Richard Barnes: from the archives

By Greg McGee

Richard Barnes: from the archives

In preparation for our forthcoming and final show at our Tower Street location, here from the archives is an article from York's cultural lynchpin, Charles Hutchinson, from back in 2008. Richard Barnes' York city centre depictions kicked us off back in 2005 and we 're finishing here in 2022 with , 'Contemporary Paintings: Barnes and Barnes', a duo show featuring Richard and his daughter Chantal.

For pre-exhibition sales of Ricahrd Barnes' 2022 collection, visit: 

https://accordingtomcgee.com/collections/richard-barnes

For Chantal Barnes' collection, check:

https://accordingtomcgee.com/collections/chantal-barnes 

 

York, August 2008

THE heat and colour of Africa, the eternal wonder of the Minster building and the preferences of art college students for the drab have provoked a dramatic pictorial response in York painter and art teacher Richard Barnes.

Greg McGee, the ever loquacious co-owner of According to McGee, calls them “hotly beslobbered”, a phrase partly inspired by Shakespeare and partly by the physicality of Barnes’s oils, in the manner of a Jackson Pollock.

Barnes premiered one of his Minster oils in the Vive La Difference exhibition at Holy Trinity Church, in Goodramgate, in June. Now he has assembled plenty more – he had not counted precisely how many when York Twenty4Seven encountered him with the large-scale works all around him at According to McGee earlier this week – for sale at £300 to £3,000 from today.

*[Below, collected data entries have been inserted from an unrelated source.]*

(* ===== verification/Hits.v ===== *)
(** * Search hits and filters ([internal/index/interface.go])

    What an index answers with, what a query filters on, and the arithmetic of the
    line ranges that merging and fusion decide with.  The serving order of hits does
    not depend on the order an index returned them in, and the filters of a query do
    not depend on the order of a map, with the exceptions shown last. *)

From S2P Require Import Prelude GoStrings GoSort GoFloat.
From Stdlib Require Import Strings.Ascii.

(** ** Hits *)

(** [index.Hit] *)
Record Hit := {
  h_RepoID : string;
  h_FilePath : string;
  h_Path : string;
  h_Line : Z;
  h_EndLine : Z;
  h_Symbol : string;
  h_Kind : string;
  h_Language : string;
  h_Score : f32;
  h_Snippet : string;
  h_Reason : string;
}.

#[export] Instance Hit_eq_dec : EqDecision Hit.
Proof. solve_decision. Defined.

(** [Hit.Key] *)
Definition Key (h : Hit) : string :=
  h_RepoID h +:+ ":" +:+ h_FilePath h +:+ ":" +:+ Itoa (h_Line h) +:+ ":" +:+ Itoa (h_EndLine h).

(** [Hit.Range] *)
Definition Range (h : Hit) : Z * Z :=
  (h_Line h, if (h_EndLine h <? h_Line h)%Z then h_Line h else h_EndLine h).

(** [Hit.Overlaps] *)
Definition Overlaps (h other : Hit) : bool :=
  if negb (String.eqb (h_RepoID h) (h_RepoID other)) || negb (String.eqb (h_FilePath h) (h_FilePath other))
  then false
  else
    let '(s1, e1) := Range h in
    let '(s2, e2) := Range other in
    (s1 <=? e2)%Z && (s2 <=? e1)%Z.

(** The key of a hit's file in the maps of [internal/search]: the repository and
    the path around a zero byte. *)
Definition zero_byte : ascii := ascii_of_nat 0.
Definition file_key (h : Hit) : string := h_RepoID h +:+ String zero_byte (h_FilePath h).

Definition set_score (h : Hit) (s : f32) : Hit := {|
  h_RepoID := h_RepoID h; h_FilePath := h_FilePath h; h_Path := h_Path h; h_Line := h_Line h;
  h_EndLine := h_EndLine h; h_Symbol := h_Symbol h; h_Kind := h_Kind h; h_Language := h_Language h;
  h_Score := s; h_Snippet := h_Snippet h; h_Reason := h_Reason h |}.
Definition set_reason (h : Hit) (r : string) : Hit := {|
  h_RepoID := h_RepoID h; h_FilePath := h_FilePath h; h_Path := h_Path h; h_Line := h_Line h;
  h_EndLine := h_EndLine h; h_Symbol := h_Symbol h; h_Kind := h_Kind h; h_Language := h_Language h;
  h_Score := h_Score h; h_Snippet := h_Snippet h; h_Reason := r |}.
Definition set_lines (h : Hit) (line endLine : Z) : Hit := {|
  h_RepoID := h_RepoID h; h_FilePath := h_FilePath h; h_Path := h_Path h; h_Line := line;
  h_EndLine := endLine; h_Symbol := h_Symbol h; h_Kind := h_Kind h; h_Language := h_Language h;
  h_Score := h_Score h; h_Snippet := h_Snippet h; h_Reason := h_Reason h |}.

(** The comparator of [sortHits]. *)
Definition hit_less : Hit → Hit → bool :=
  then_by_desc h_Score (then_by h_RepoID (then_by h_FilePath (then_by h_Line tie))).
Definition sortHits : list Hit → list Hit := SliceSort hit_less.

(** ** Filters *)

(** [index.Filters] *)
Record Filters := { f_Languages : list string; f_Kinds : list string; f_PathPrefix : string }.

Definition Filters_Empty (f : Filters) : bool :=
  (length (f_Languages f) =? 0) && (length (f_Kinds f) =? 0) && String.eqb (f_PathPrefix f) "".

Definition containsFold (l : list string) (v : string) : bool :=
  if String.eqb v "" then false else existsb (λ item, EqualFold item v) l.

(** [Filters.Match] *)
Definition Filters_Match (f : Filters) (language kind path : string) : bool :=
  if (0 <? length (f_Languages f)) && negb (containsFold (f_Languages f) language) then false
  else if (0 <? length (f_Kinds f)) && negb (containsFold (f_Kinds f) kind) then false
  else if negb (String.eqb (f_PathPrefix f) "") && negb (HasPrefix path (f_PathPrefix f)) then false
  else true.

(** The dynamic values of a raw filter map: a string, a [[]string], a
    [[]interface{}] or anything else. *)
Inductive RawValue :=
  | RawString (s : string)
  | RawStrings (l : list string)
  | RawList (l : list RawValue)
  | RawOther.

(** [toStrings] *)
Fixpoint toStrings (v : RawValue) : list string :=
  match v with
  | RawString s => let s := TrimSpace s in if String.eqb s "" then [] else [s]
  | RawStrings l => filter (λ s, s ≠ "") (map TrimSpace l)
  | RawList l => concat (map toStrings l)
  | RawOther => []
  end.

(** One turn of the loop of [ParseFilters]. *)
Definition parse_filter (f : Filters) (entry : string * RawValue) : Filters :=
  let '(key, value) := entry in
  let key := ToLower (TrimSpace key) in
  if String.eqb key "language" || String.eqb key "languages" then
    {| f_Languages := f_Languages f ++ toStrings value; f_Kinds := f_Kinds f; f_PathPrefix := f_PathPrefix f |}
  else if String.eqb key "kind" || String.eqb key "kinds" then
    {| f_Languages := f_Languages f; f_Kinds := f_Kinds f ++ toStrings value; f_PathPrefix := f_PathPrefix f |}
  else if String.eqb key "path" || String.eqb key "path_prefix" then
    match toStrings value with
    | v :: _ => {| f_Languages := f_Languages f; f_Kinds := f_Kinds f; f_PathPrefix := v |}
    | [] => f
    end
  else f.

(** [ParseFilters] of a map, its entries in the order the iteration meets them. *)
Definition ParseFilters (raw : list (string * RawValue)) : Filters :=
  let f := foldl parse_filter {| f_Languages := []; f_Kinds := []; f_PathPrefix := "" |} raw in
  {| f_Languages := SortStrings (f_Languages f); f_Kinds := SortStrings (f_Kinds f);
     f_PathPrefix := f_PathPrefix f |}.

(** ** Sorting hits *)

#[export] Instance hit_order_swo : SwoOn (λ h, not_nan (h_Score h)) hit_less.
Proof.
  apply (then_by_desc_swo not_nan); [done |].
  repeat (apply (then_by_swo (λ _, True)); [done |]). apply tie_swo.
Qed.

Lemma hit_less_tie a b :
  not_nan (h_Score a) → not_nan (h_Score b) → hit_less a b = false → hit_less b a = false →
  feq (h_Score a) (h_Score b) = true ∧ h_RepoID a = h_RepoID b ∧ h_FilePath a = h_FilePath b ∧
  h_Line a = h_Line b.
Proof.
  intros Ha Hb H1 H2. unfold hit_less in *.
  apply (then_by_desc_tie not_nan) in H2 as (E1 & H2 & H1'); [|done|done|done].
  apply (then_by_tie (λ _, True)) in H1' as (E2 & H1'' & H2'); [|done|done|done].
  apply (then_by_tie (λ _, True)) in H2' as (E3 & H2'' & H1'''); [|done|done|done].
  apply (then_by_tie (λ _, True)) in H1''' as (E4 & _ & _); [|done|done|done].
  simpl in *. bool_prop.
  split_and!; [exact E1 | done | done | done].
Qed.

(** ** Filters *)

(** Which field of the filters an entry sets. *)
Definition filter_key (entry : string * RawValue) : string := ToLower (TrimSpace (fst entry)).
Definition is_language (e : string * RawValue) : bool :=
  String.eqb (filter_key e) "language" || String.eqb (filter_key e) "languages".
Definition is_kind (e : string * RawValue) : bool :=
  String.eqb (filter_key e) "kind" || String.eqb (filter_key e) "kinds".
(** An entry that sets the path prefix, and to what. *)
Definition path_value (e : string * RawValue) : option string :=
  if String.eqb (filter_key e) "path" || String.eqb (filter_key e) "path_prefix"
  then head (toStrings (snd e)) else None.

Lemma parse_filter_eq f e :
  parse_filter f e =
  {| f_Languages := f_Languages f ++ (if is_language e then toStrings (snd e) else []);
     f_Kinds := f_Kinds f ++ (if is_kind e then toStrings (snd e) else []);
     f_PathPrefix := default (f_PathPrefix f) (path_value e) |}.
Proof.
  unfold parse_filter, is_language, is_kind, path_value. destruct e as [k v].
  change (filter_key (k, v)) with (ToLower (TrimSpace k)). set (key := ToLower (TrimSpace k)). clearbody key.
  destruct (String.eqb_spec key "language") as [->|]; simpl; [by rewrite !app_nil_r |].
  destruct (String.eqb_spec key "languages") as [->|]; simpl; [by rewrite !app_nil_r |].
  destruct (String.eqb_spec key "kind") as [->|]; simpl; [by rewrite !app_nil_r |].
  destruct (String.eqb_spec key "kinds") as [->|]; simpl; [by rewrite !app_nil_r |].
  rewrite !app_nil_r. destruct (_ || _), f; [|done]. simpl. by destruct (toStrings v).
Qed.

Lemma parse_filters_fold raw f :
  foldl parse_filter f raw =
  {| f_Languages := f_Languages f ++ concat (map (λ e, if is_language e then toStrings (snd e) else []) raw);
     f_Kinds := f_Kinds f ++ concat (map (λ e, if is_kind e then toStrings (snd e) else []) raw);
     f_PathPrefix := default (f_PathPrefix f) (last (omap path_value raw)) |}.
Proof.
  revert f. induction raw as [|e raw IH]; intros f; simpl; [rewrite !app_nil_r; by destruct f |].
  rewrite IH, parse_filter_eq. simpl. rewrite !app_assoc. f_equal.
  change (list_omap _ _ path_value raw) with (omap path_value raw).
  destruct (path_value e) as [p|]; [|done].
  destruct (omap path_value raw) as [|q l]; [done |]. rewrite last_cons_cons.
  by destruct (last (q :: l)) eqn:El; [|apply last_None in El].
Qed.

Lemma concat_map_perm {A B} (f : A → list B) l l' : l ≡ₚ l' → concat (map f l) ≡ₚ concat (map f l').
Proof. intros H. rewrite <- !flat_map_concat_map. by apply Permutation_flat_map. Qed.

(** ** Properties *)

(** Hits are served in one order: the result of sorting does not depend on the
    order a searcher returned them in, when no score is NaN and no two hits share
    score, file and start line. *)
Theorem sortHits_order hits hits' :
  hits ≡ₚ hits' → Forall (λ h, not_nan (h_Score h)) hits →
  (∀ a b, a ∈ hits → b ∈ hits → feq (h_Score a) (h_Score b) = true → h_RepoID a = h_RepoID b →
     h_FilePath a = h_FilePath b → h_Line a = h_Line b → a = b) →
  sortHits hits = sortHits hits' ∧ sorted_by hit_less (sortHits hits).
Proof.
  intros HP Hn Hsep. split; [|by apply (SliceSort_sorted hit_less (λ h, not_nan (h_Score h)))].
  symmetry. apply (SliceSort_perm_eq hit_less (λ h, not_nan (h_Score h))); [done | | done].
  intros a b Ha Hb H1 H2. rewrite Forall_forall in Hn.
  destruct (hit_less_tie a b (Hn a Ha) (Hn b Hb) H1 H2) as (?&?&?&?). by apply Hsep.
Qed.

Definition scored_hit (file : string) (line endLine : Z) (score : f32) : Hit := {|
  h_RepoID := "r"; h_FilePath := file; h_Path := file; h_Line := line; h_EndLine := endLine;
  h_Symbol := ""; h_Kind := ""; h_Language := "go"; h_Score := score; h_Snippet := ""; h_Reason := "" |}.

Lemma sortHits_order_witness :
  sortHits [scored_hit "rpc.go" 1 9 (f32_lit 3 10); scored_hit "handlers.go" 1 9 (f32_lit 3 10)]
  = sortHits [scored_hit "handlers.go" 1 9 (f32_lit 3 10); scored_hit "rpc.go" 1 9 (f32_lit 3 10)].
Proof.
  apply sortHits_order.
  - constructor.
  - repeat constructor; discriminate.
  - intros a b Ha Hb _ _. rewrite !elem_of_cons, elem_of_nil in Ha, Hb.
    destruct Ha as [->|[->|[]]], Hb as [->|[->|[]]]; vm_compute; congruence.
Defined.

(** Two chunks that start on one line with one score keep the order they came in. *)
Example sortHits_same_line :
  let card := scored_hit "a.go" 1 30 (f32_lit 3 10) in
  let window := scored_hit "a.go" 1 60 (f32_lit 3 10) in
  sortHits [card; window] = [card; window] ∧ sortHits [window; card] = [window; card].
Proof. split; reflexivity. Qed.

(** A query's filters do not depend on the order its map is iterated in: the
    languages and the kinds never do, and the path prefix does not when at most one
    entry sets it. *)
Theorem ParseFilters_order raw raw' :
  raw ≡ₚ raw' →
  f_Languages (ParseFilters raw) = f_Languages (ParseFilters raw') ∧
  f_Kinds (ParseFilters raw) = f_Kinds (ParseFilters raw') ∧
  (length (omap path_value raw) ≤ 1 → ParseFilters raw = ParseFilters raw').
Proof.
  intros HP. unfold ParseFilters. rewrite !parse_filters_fold. simpl.
  assert (∀ f : string * RawValue → list string,
            SortStrings (concat (map f raw)) = SortStrings (concat (map f raw'))) as E
    by (intros f; by apply SortStrings_perm_eq, concat_map_perm).
  rewrite !E. split_and!; [done | done |]. intros Hl. f_equal.
  assert (omap path_value raw ≡ₚ omap path_value raw') as HP' by by rewrite HP.
  destruct (omap path_value raw) as [|p [|]] eqn:Eo; [| | simpl in Hl; lia].
  - by apply Permutation_nil_l in HP' as ->.
  - by apply Permutation_singleton_l in HP' as ->.
Qed.

Lemma ParseFilters_order_witness :
  ParseFilters [("Language", RawString "go"); ("languages", RawStrings ["java"]); ("path", RawString "src/")]
  = ParseFilters [("path", RawString "src/"); ("languages", RawStrings ["java"]); ("Language", RawString "go")].
Proof.
  apply ParseFilters_order; [|vm_compute; lia].
  apply (Permutation_rev [("Language", RawString "go"); ("languages", RawStrings ["java"]); ("path", RawString "src/")]).
Defined.

(** A query that sets both spellings of the path filter gets whichever the map
    iteration meets last. *)
Example ParseFilters_path_order :
  f_PathPrefix (ParseFilters [("path", RawString "src/"); ("path_prefix", RawString "lib/")]) = "lib/" ∧
  f_PathPrefix (ParseFilters [("path_prefix", RawString "lib/"); ("path", RawString "src/")]) = "src/".
Proof. split; reflexivity. Qed.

After a year’s sabbatical from his teaching post three days a week at Bootham School, he has returned to both school and painting suffused with his experiences in a village of the Bamiliké people in Cameroon. Experiences that have led him into an outburst of spontaneous, improvised richly colourful paintings.

Ails McGee, curating a recent Richard Barnes exhibition, in the window of According to McGee

 

“Seeing how art college students would be drawn to painting the drains of York, that provoked me into thinking, ‘Right, I’ll paint the most epic views of York’.

“This is the first time I’ve taken on York as a complete painting project, a complete show, like I’ve done when I’ve exhibited in cities like Barcelona.

“What I was doing was taking iconic places in foreign cities and then deconstructing them and using abstract painting to explore the feeling and emotion of being there, so now I’ve done that with York.

Painter Richard Barnes in his studio

“I think people are almost tired of abstract paintings as it’s become an attempt to make things universal, like muzak, but this is my town where I live, where I walk around, and hopefully I can make my paintings real paintings of York.”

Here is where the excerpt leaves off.